(Collected data entries)
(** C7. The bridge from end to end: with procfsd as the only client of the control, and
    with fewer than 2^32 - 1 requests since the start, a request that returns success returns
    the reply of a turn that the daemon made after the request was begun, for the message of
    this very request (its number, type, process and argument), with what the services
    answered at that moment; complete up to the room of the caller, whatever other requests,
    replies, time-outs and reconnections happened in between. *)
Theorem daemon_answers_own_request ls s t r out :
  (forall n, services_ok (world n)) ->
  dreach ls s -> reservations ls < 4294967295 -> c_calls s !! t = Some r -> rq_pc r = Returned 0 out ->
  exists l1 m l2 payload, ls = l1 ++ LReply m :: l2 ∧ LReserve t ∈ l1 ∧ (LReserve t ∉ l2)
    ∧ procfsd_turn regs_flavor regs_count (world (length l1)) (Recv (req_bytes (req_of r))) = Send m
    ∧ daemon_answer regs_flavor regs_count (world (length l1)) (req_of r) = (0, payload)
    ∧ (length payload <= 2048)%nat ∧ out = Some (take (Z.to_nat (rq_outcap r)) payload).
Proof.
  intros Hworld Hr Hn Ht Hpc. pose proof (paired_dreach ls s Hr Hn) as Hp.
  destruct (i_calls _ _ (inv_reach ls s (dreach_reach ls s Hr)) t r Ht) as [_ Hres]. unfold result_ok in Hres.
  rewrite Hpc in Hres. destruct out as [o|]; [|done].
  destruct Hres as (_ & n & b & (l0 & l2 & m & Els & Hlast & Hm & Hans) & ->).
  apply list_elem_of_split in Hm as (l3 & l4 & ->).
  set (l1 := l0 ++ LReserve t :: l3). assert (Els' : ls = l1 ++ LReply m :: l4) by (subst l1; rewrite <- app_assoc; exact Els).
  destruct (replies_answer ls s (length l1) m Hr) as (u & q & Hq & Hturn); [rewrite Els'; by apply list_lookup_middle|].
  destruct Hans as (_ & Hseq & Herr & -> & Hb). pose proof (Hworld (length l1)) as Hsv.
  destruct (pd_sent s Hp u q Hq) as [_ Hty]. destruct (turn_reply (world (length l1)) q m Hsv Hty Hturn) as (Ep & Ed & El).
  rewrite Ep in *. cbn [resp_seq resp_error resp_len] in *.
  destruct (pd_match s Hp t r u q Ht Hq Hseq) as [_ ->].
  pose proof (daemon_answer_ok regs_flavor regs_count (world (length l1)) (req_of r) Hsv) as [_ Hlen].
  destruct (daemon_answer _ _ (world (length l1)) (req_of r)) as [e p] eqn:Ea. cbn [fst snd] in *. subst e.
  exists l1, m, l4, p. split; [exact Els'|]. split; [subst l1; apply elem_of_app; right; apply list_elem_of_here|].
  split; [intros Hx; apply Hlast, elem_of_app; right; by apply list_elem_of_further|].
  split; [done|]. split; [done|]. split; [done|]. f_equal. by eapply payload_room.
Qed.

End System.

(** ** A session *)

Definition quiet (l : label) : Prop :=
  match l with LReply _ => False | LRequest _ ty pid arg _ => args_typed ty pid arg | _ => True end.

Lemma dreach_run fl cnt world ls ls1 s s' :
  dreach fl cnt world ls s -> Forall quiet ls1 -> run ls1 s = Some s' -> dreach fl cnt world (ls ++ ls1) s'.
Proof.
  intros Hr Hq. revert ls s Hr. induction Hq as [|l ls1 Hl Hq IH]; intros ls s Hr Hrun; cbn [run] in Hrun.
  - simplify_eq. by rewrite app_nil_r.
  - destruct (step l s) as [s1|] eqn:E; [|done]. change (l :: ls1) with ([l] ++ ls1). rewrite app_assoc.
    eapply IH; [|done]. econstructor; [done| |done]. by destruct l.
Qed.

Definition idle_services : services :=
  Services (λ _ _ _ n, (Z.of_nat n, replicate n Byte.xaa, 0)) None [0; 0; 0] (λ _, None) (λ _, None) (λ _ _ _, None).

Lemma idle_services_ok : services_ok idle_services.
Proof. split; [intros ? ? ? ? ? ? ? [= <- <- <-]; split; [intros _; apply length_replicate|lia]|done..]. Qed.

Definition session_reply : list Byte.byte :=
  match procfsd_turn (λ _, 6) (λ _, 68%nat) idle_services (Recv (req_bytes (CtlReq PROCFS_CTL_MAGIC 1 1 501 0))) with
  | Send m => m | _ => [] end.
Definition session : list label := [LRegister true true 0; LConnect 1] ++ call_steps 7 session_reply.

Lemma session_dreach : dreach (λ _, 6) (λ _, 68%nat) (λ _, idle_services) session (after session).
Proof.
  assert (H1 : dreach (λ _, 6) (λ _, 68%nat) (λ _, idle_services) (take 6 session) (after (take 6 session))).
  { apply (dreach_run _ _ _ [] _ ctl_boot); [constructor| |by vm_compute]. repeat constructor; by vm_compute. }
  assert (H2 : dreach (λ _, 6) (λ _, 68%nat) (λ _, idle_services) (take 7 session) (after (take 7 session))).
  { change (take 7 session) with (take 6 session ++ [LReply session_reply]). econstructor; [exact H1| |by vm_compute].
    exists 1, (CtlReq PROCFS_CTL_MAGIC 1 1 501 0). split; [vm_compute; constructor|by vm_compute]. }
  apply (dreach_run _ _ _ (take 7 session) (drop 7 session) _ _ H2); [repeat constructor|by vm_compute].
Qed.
...
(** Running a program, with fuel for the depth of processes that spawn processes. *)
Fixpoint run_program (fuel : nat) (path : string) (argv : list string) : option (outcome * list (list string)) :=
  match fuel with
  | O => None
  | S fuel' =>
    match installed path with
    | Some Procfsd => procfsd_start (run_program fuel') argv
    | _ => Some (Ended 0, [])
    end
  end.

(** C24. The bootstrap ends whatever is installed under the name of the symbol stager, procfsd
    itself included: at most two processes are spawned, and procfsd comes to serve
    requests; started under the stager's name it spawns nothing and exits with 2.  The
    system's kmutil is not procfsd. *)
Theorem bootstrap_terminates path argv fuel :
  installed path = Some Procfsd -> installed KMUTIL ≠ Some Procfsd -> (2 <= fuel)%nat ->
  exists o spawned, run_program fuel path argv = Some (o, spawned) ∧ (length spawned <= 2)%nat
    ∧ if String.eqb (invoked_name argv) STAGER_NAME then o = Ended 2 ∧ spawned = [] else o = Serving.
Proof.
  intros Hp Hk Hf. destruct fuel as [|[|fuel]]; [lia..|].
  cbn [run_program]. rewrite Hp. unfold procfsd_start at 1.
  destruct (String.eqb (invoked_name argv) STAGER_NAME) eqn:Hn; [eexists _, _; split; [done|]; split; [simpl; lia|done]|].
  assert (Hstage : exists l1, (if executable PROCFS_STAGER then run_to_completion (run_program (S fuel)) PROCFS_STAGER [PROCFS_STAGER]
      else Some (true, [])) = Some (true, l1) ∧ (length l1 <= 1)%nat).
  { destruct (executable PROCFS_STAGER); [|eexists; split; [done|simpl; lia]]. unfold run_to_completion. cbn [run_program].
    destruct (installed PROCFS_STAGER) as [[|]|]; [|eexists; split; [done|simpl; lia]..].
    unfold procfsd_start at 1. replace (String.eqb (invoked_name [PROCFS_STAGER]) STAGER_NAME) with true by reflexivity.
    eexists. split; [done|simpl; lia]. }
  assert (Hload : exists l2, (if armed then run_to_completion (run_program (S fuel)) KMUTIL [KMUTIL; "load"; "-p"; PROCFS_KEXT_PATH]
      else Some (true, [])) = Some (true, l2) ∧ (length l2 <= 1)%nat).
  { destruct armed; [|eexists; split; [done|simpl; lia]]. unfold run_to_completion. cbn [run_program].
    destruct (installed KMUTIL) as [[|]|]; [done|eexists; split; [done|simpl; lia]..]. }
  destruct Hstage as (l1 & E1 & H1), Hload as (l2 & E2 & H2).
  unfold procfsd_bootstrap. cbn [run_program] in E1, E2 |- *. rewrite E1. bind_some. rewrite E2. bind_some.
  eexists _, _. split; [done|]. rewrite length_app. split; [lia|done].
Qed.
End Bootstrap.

• TASK:
Please go through the entries and show every line with the word "Hload".

• RESULT FOR THIS EXERCISE:
  assert (Hload : exists l2, (if armed then run_to_completion (run_program (S fuel)) KMUTIL [KMUTIL; "load"; "-p"; PROCFS_KEXT_PATH]
  destruct Hstage as (l1 & E1 & H1), Hload as (l2 & E2 & H2).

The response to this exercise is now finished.